Les premières tablatures (1500 - 1530) : Les toutes premières tablatures de luth sont imprimées au début du XVIème siècle, chez l'éditeur vénitien Petrucci. Elles sont destinées à des amateurs, comme en témoigne l'instruction au début "pour ceux qui ne savent pas lire la tablature". Elles contiennent des transcriptions ("mises en tablature" de pièces vocales, des danses et des pièces de forme libre (recercar, tastar de corde) : ces trois familles de pièces constituent l'archétype du répertoire de luth soliste au XVIème siècle. Elles sont représentées à des degrés divers selon les auteurs : ainsi le recueil de Dalza (1508) contient 4 mises en tablatures, 14 pièces libres et 43 danses, tandis le recueil de Spinacino (1507) contient 32 mises en tablature, 17 pièces libres et une seule danse. La même diversité dans les contenus apparaît dans les recueils français d'Attaingnant (un livre consacré aux danses, un autre aux mises en tablature et aux pièces libres) et "allemands" de Judenkönig (ca.1510 et 1523). Une quinzaine de livres sont publiées pendant cette période dans toute l'Europe.

Auteur et année de publicationMises en tablatures Pièces libres Danses
Spinacino (1507)32171
Dalza (1508)41443
Judenkonig (1510 environ)3101
Judenkonig (1523)16510
édité par Attaingnant (1529) 1050
édité par Attaingnant (1530) 0064

L'explosion (1530-1550) : A partir de 1536, l'Europe connaît un véritable "boom" de l'édition de tablatures de luth : une cinquantaine de livres sont publiés, dont la moitié en Italie! Des artistes comme Francesco de Milano ou Alberto da Rippa éblouissent les cours par leur virtuosité. Les mises en tablatures de pièces vocales sont légions, et les pièces libres s'écartent de plus en plus de l'improvisation notée pour devenir des architectures contrapunctiques qui n'ont plus rien à envier aux pièces vocales d'un Palestrina ou d'un Josquin. Les danses sont bien représentées par des pavanes suivies d'une gaillarde ou d'une saltarelle.

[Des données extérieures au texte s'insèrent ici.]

(* ===== verification/Kbd.v ===== *)
(** The keyboard: the character device and its circular buffer
    (src/drivers/char/hndl_char_devices/hnos_kbd_core.c), and the scanner of the
    keys of the HNTT1800X (hnos_kbd_hntt1800x.c), which feeds it. *)
From S2P Require Import Prelude Gpio.

(** ** The circular buffer macros of the kernel

    <linux/circ_buf.h> is not part of the repository. Its documentation
    (circular-buffers.txt) says what the macros return for indices in a buffer
    whose size is a power of two: the occupancy, the free space (one place is
    always left free), and the part of each up to the end of the buffer. *)
Class CircOps := {
  CIRC_CNT : Z -> Z -> Z -> Z;
  CIRC_SPACE : Z -> Z -> Z -> Z;
  CIRC_CNT_TO_END : Z -> Z -> Z -> Z;
  CIRC_SPACE_TO_END : Z -> Z -> Z -> Z }.

Class CircLaws `{!CircOps} := {
  circ_cnt h t k : 0 <= k -> 0 <= h < 2 ^ k -> 0 <= t < 2 ^ k -> CIRC_CNT h t (2 ^ k) = (h - t) mod 2 ^ k;
  circ_space h t k : 0 <= k -> 0 <= h < 2 ^ k -> 0 <= t < 2 ^ k -> CIRC_SPACE h t (2 ^ k) = (t - (h + 1)) mod 2 ^ k;
  circ_cnt_to_end h t k : 0 <= k -> 0 <= h < 2 ^ k -> 0 <= t < 2 ^ k ->
    CIRC_CNT_TO_END h t (2 ^ k) = Z.min ((h - t) mod 2 ^ k) (2 ^ k - t);
  circ_space_to_end h t k : 0 <= k -> 0 <= h < 2 ^ k -> 0 <= t < 2 ^ k ->
    CIRC_SPACE_TO_END h t (2 ^ k) = Z.min ((t - (h + 1)) mod 2 ^ k) (2 ^ k - h) }.

Definition KB_BUF_LEN : Z := Z.shiftl 1 8.
Definition LCD_BLT_ON : Z := 1.
Definition LCD_BLT_OFF : Z := 0.

(** [struct circ_buf]. *)
Record circ_buf := mk_circ { cb_buf : list Z; cb_head : Z; cb_tail : Z }.
#[export] Instance eta_circ_buf : Eta circ_buf := fun b => mk_circ (cb_buf b) (cb_head b) (cb_tail b).

(** The device; the callback that switches the backlight is a name. *)
Record hndl_kb_cdev := mk_kb { kb_is_open : bool; lastkey_time : Z; cir_buf : circ_buf }.
#[export] Instance eta_kb : Eta hndl_kb_cdev := fun d => mk_kb (kb_is_open d) (lastkey_time d) (cir_buf d).

Definition kb_buf_clear (cb : circ_buf) : circ_buf := cb <| cb_head := 0 |> <| cb_tail := 0 |>.

(** [kb_buf_alloc]; [mem] is what the memory of the buffer holds. *)
Definition kb_buf_alloc (mem : list Z) : circ_buf := kb_buf_clear (mk_circ (take (Z.to_nat KB_BUF_LEN) mem) 0 0).

Section Kbd.
  Context `{!CircOps}.
  Implicit Types (cb : circ_buf) (dev : hndl_kb_cdev).

Definition kb_buf_data_avail cb : Z := CIRC_CNT (cb_head cb) (cb_tail cb) KB_BUF_LEN.
Definition kb_buf_space_avail cb : Z := CIRC_SPACE (cb_head cb) (cb_tail cb) KB_BUF_LEN.

(** The loop of [kb_buf_put]; every turn but the last shortens [count]. *)
Fixpoint put_loop (fuel : nat) cb (buf : list Z) (count ret : Z) : option (circ_buf * Z) :=
  match fuel with
  | O => None
  | S fuel =>
      let c := CIRC_SPACE_TO_END (cb_head cb) (cb_tail cb) KB_BUF_LEN in
      let c := if count <? c then count else c in
      if c <=? 0 then Some (cb, ret)
      else
        b ← memcpy (cb_buf cb) (cb_head cb) buf 0 c;
        let cb := cb <| cb_buf := b |> <| cb_head := Z.land (cb_head cb + c) (KB_BUF_LEN - 1) |> in
        put_loop fuel cb (drop (Z.to_nat c) buf) (count - c) (ret + c)
  end.

Definition kb_buf_put cb (buf : list Z) (count : Z) : option (circ_buf * Z) :=
  put_loop (S (Z.to_nat count)) cb buf count 0.

(** [kb_buf_get]: the bytes copied come first. *)
Fixpoint get_loop (fuel : nat) cb (buf : list Z) (count ret : Z) : option (list Z * circ_buf * Z) :=
  match fuel with
  | O => None
  | S fuel =>
      let c := CIRC_CNT_TO_END (cb_head cb) (cb_tail cb) KB_BUF_LEN in
      let c := if count <? c then count else c in
      if c <=? 0 then Some (buf, cb, ret)
      else
        bs ← rdn (cb_buf cb) (cb_tail cb) c;
        let cb := cb <| cb_tail := Z.land (cb_tail cb + c) (KB_BUF_LEN - 1) |> in
        get_loop fuel cb (buf ++ bs) (count - c) (ret + c)
  end.

Definition kb_buf_get cb (count : Z) : option (list Z * circ_buf * Z) :=
  get_loop (S (Z.to_nat count)) cb [] count 0.

(** ** Inserting keys *)
Definition kb_lastkey_time_update (uptime : Z) (dev : option hndl_kb_cdev) : option hndl_kb_cdev :=
  match dev with Some dev => Some (dev <| lastkey_time := uptime |>) | None => None end.

(** The device pointer is null until the module is set up: then [dev] is
    [None], and the key is dropped. The outer [option] is the access's. *)
Definition kb_key_insert (uptime key : Z) (dev : option hndl_kb_cdev) : option (option hndl_kb_cdev) :=
  match dev with
  | None => Some None
  | Some dev =>
      '(cb, _) ← kb_buf_put (cir_buf dev) [key] 1;
      Some (kb_lastkey_time_update uptime (Some (dev <| cir_buf := cb |>)))
  end.

Definition kb_custom_key_insert (key : option (list Z)) (size : Z) (dev : option hndl_kb_cdev) : option (option hndl_kb_cdev) :=
  match dev, key with
  | Some dev, Some key =>
      '(cb, _) ← kb_buf_put (cir_buf dev) key size;
      Some (Some (dev <| cir_buf := cb |>))
  | _, _ => Some dev
  end.

(** ** The file operations *)
Definition kb_open dev : Z * hndl_kb_cdev :=
  if kb_is_open dev then (- EBUSY, dev) else (0, dev <| kb_is_open := true |>).

Definition kb_release dev : Z * hndl_kb_cdev :=
  if kb_is_open dev then (0, dev <| kb_is_open := false |>) else (- EINVAL, dev).

Definition kb_buf_not_empty dev : bool := 0 <? kb_buf_data_avail (cir_buf dev).

(** How a wait of [kb_read] ends: by a signal, or because keys came. *)
Inductive wake := Signal | Keys (keys : list (Z * Z)).

Fixpoint insert_keys (keys : list (Z * Z)) dev : option hndl_kb_cdev :=
  match keys with
  | [] => Some dev
  | (uptime, key) :: keys => dev ← mjoin (kb_key_insert uptime key (Some dev)); insert_keys keys dev
  end.

(** What [kb_read] does: it still waits, or returns with bytes for the user. *)
Inductive read_result := Waiting (dev : hndl_kb_cdev) | Returned (ret : Z) (user : list Z) (dev : hndl_kb_cdev).

(** The rest of [kb_read], with the lock held and the buffer not empty: [key_v]
    is in memory order; its bytes are all ones before. *)
Definition read_key (count : Z) (fault : bool) dev : option read_result :=
  let sz_key_kernel := if count =? 4 then 4 else 1 in
  let sz_key_userspace := if count =? 4 then 4 else 2 in
  '(bs, cb, retval) ← kb_buf_get (cir_buf dev) sz_key_kernel;
  let dev := dev <| cir_buf := cb |> in
  key_v ← wrn [255; 255; 255; 255] 0 bs;
  if negb (retval =? sz_key_kernel) then Some (Returned (- EFAULT) [] dev)
  else if fault then Some (Returned (- EFAULT) [] dev)
  else Some (Returned sz_key_userspace (take (Z.to_nat sz_key_userspace) key_v) dev).

(** [kb_read]: [wakes] are the ends of its waits in order. *)
Fixpoint kb_read (count : Z) (nonblock fault : bool) (wakes : list wake) dev : option read_result :=
  if kb_buf_not_empty dev then read_key count fault dev
  else if nonblock then Some (Returned (- EAGAIN) [] dev)
  else
    match wakes with
    | [] => Some (Waiting dev)
    | Signal :: _ => Some (Returned (- ERESTARTSYS) [] dev)
    | Keys keys :: wakes => dev ← insert_keys keys dev; kb_read count nonblock fault wakes dev
    end.

(** [kb_write]: the result, and what the backlight callback is called with.
    [data] is the user's byte, [None] when reading it faults. *)
Definition kb_write (count : Z) (data : option Z) (lcd_back_light : option Z) : Z * option (Z * Z) :=
  if negb (count =? 1) then (- EINVAL, None)
  else
    match lcd_back_light with
    | None => (- EINVAL, None)
    | Some f =>
        match data with
        | None => (- EFAULT, None)
        | Some d => (1, Some (f, if nz d then LCD_BLT_ON else LCD_BLT_OFF))
        end
    end.
End Kbd.

(** ** The backlight callback *)
Definition lcd_blt_register (blt_routine lcd_back_light : option Z) : Z * option Z :=
  match lcd_back_light, blt_routine with
  | Some _, _ => (- EBUSY, lcd_back_light)
  | None, None => (- EINVAL, lcd_back_light)
  | None, Some _ => (0, blt_routine)
  end.

Definition lcd_blt_unregister (blt_routine lcd_back_light : option Z) : Z * option Z :=
  match lcd_back_light, blt_routine with
  | None, _ => (- EBUSY, lcd_back_light)
  | Some _, None => (- EINVAL, lcd_back_light)
  | Some _, Some _ => (0, None)
  end.

(** ** The key scanner *)
Definition KEY_INPUT_INVALID : Z := 0x7f.
Definition KEY_INPUT_ENTER : Z := Z.land (Z.lnot (Z.shiftl 1 4)) 0x7f.
Definition KEY_INPUT_UP : Z := Z.land (Z.lnot (Z.shiftl 1 5)) 0x7f.
Definition KEY_INPUT_ESC : Z := Z.land (Z.lnot (Z.shiftl 1 6)) 0x7f.
Definition KEY_INPUT_DOWN : Z := Z.land (Z.lnot (Z.shiftl 1 3)) 0x7f.
Definition KEY_INPUT_LEFT : Z := Z.land (Z.lnot (Z.shiftl 1 2)) 0x7f.
Definition KEY_INPUT_RIGHT : Z := Z.land (Z.lnot (Z.shiftl 1 1)) 0x7f.
Definition eKEY_UP : Z := 8.
Definition eKEY_DOWN : Z := 2.
Definition eKEY_CANCEL : Z := 1.
Definition eKEY_ENTER : Z := 4.
Definition eKEY_LEFT : Z := 5.
Definition eKEY_RIGHT : Z := 7.
Definition eKEY_NULL : Z := 0.

Definition kbd_key_remap (key_rd : Z) : Z :=
  if key_rd =? KEY_INPUT_UP then eKEY_UP
  else if key_rd =? KEY_INPUT_DOWN then eKEY_DOWN
  else if key_rd =? KEY_INPUT_ENTER then eKEY_ENTER
  else if key_rd =? KEY_INPUT_LEFT then eKEY_LEFT
  else if key_rd =? KEY_INPUT_RIGHT then eKEY_RIGHT
  else if key_rd =? KEY_INPUT_ESC then eKEY_CANCEL
  else eKEY_NULL.

(** [pin_shift]; for another pin the result is not initialised. *)
Definition pin_shift (pin_number : Z) : option Z :=
  if pin_number =? 228 then Some 6 else if pin_number =? 229 then Some 5
  else if pin_number =? 230 then Some 4 else if pin_number =? 231 then Some 3
  else if pin_number =? 232 then Some 2 else if pin_number =? 233 then Some 1 else None.

Definition key_pins : list Z := [228; 229; 230; 231; 232; 233].

Section Scanner.
  Context `{!CircOps} {E : Type} `{!Board E}.
  Implicit Types g : io E.

Fixpoint init_pins (pins : list Z) g : option (io E) :=
  match pins with
  | [] => Some g
  | i :: pins => '(_, g) ← nuc970_gpio_core_direction_in1 i g; init_pins pins g
  end.
Definition init_key_pin g : option (io E) := init_pins key_pins g.

(** The loop of [kbd_hntt1800x_test] over the pins. *)
Fixpoint scan_pins (pins : list Z) (key_i : Z) g : option (Z * io E) :=
  match pins with
  | [] => Some (key_i, g)
  | i :: pins =>
      '(level, g) ← nuc970_gpio_core_get1 i g;
      shift ← pin_shift i;
      let t := u32 (Z.shiftl level shift) in
      scan_pins pins (Z.lor key_i (Z.lor (Z.land t 0x7f) 0x01)) g
  end.

(** The timer function: [key_i_last], the keyboard device and the pins after a
    scan. The timer is started again in any case. *)
Definition kbd_hntt1800x_test (uptime key_i_last : Z) (dev : option hndl_kb_cdev) g
    : option (Z * option hndl_kb_cdev * io E) :=
  '(key_i, g) ← scan_pins key_pins 0 g;
  if key_i =? key_i_last then Some (key_i_last, dev, g)
  else
    dev ← (if negb (key_i =? KEY_INPUT_INVALID) then kb_key_insert uptime (kbd_key_remap key_i) dev else Some dev);
    Some (key_i, dev, g).
End Scanner.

Portrait d'un luthiste du début du XVIème siècle (peut-être Francesco da Milano). Cette position de la main droite est semble-t-il la plus commune au début du XVIème siècle, découlant de la technique du jeu au plectre, qui était utilisé jusqu'à la fin du XVème siècle.

La maturité (1550 - 1580) : Les éditeurs continuent à publier à tours de bras ... mais si on regarde de plus près, il y a énormément de rééditions d'oeuvres déjà publiées auparavant (rééditions de livres de Francesco da Milano, publications "pirates" de Phalèse), ou d'artistes morts avant 1550 (publication des oeuvres d'Albert de Rippe par Adrian Leroy d'une part, et Guillaume Morlaye d'autre part). Toutefois ce ne sont les oeuvres originales et de qualité qui manquent, et ce dans toute l'Europe.

L'éclipse (1580-1600) : en préparation ...

Vers le baroque (1600 - 1620) : en préparation ...

Bel exemple de luth à dix choeurs, qui peut être appellé, selon de quel côté nos goûts nous portent, luth pré-baroque, ou luth renaissance tardif. Notez bien la position de la main droite, orthogonale aux cordes, et non plus parallèle, comme c'était semble-t-il le cas au début du XVIème siècle. Cette position sera celle du luth et de la guitare baroques, puis de la guitare actuelle.

2. Le chant au luth

 

Ce beau luthiste chante en s'accompagnant au luth, couvé par le regard émerveillé de la demoiselle au corsage généreux...(c'est fou l'effet que cet instrument produit sur la gent féminine, les Anciens n'avaient pas tort quand ils disaient que c'était la lyre d'Orphée ...).

Cette pratique semble avoir été très commune, vu le nombre de peintures et de partitions qui nous restent. Malheureusement, peu de luthistes actuels se sont attachés à la ressusciter, et préfèrent confier la ligne de chant à un ou une chanteuse (il faut dire que la partie de luth est souvent très ardue cf. Dowland, au hasard ...).


3. Le Luth en Ensemble

Les représentations et témoignages écrits de la présence de luth(s) dans des orchestres sont nombreuses. Pour ce qui est du matériel musical par contre, il n'y plus grand'chose : des duos de luths (surtout en Angleterre) essenciellement. Alors ? Ceci m'amène à vous parler de ce qu'on sait de la pratique musicale au XVIème siècle. Des éditeurs publient de la musique à l'intention d'un public d'amateurs nobles ou en tous cas fortunés qui veulent s'esbaudir et "faire le boeuf" le dimanche ... Le répertoire consiste avant tout en chansons (pour les voix) et en danses (pour les instruments), à 4 ou 5 voix, libre aux musiciens de se répartir les voix en fonction de leurs instruments. En pratique, voix et instruments se mêlaient pour jouer ensemble les chansons (voir l'exemple ci-dessous). Ceci conduira à la pratique intense de la basse continue baroque.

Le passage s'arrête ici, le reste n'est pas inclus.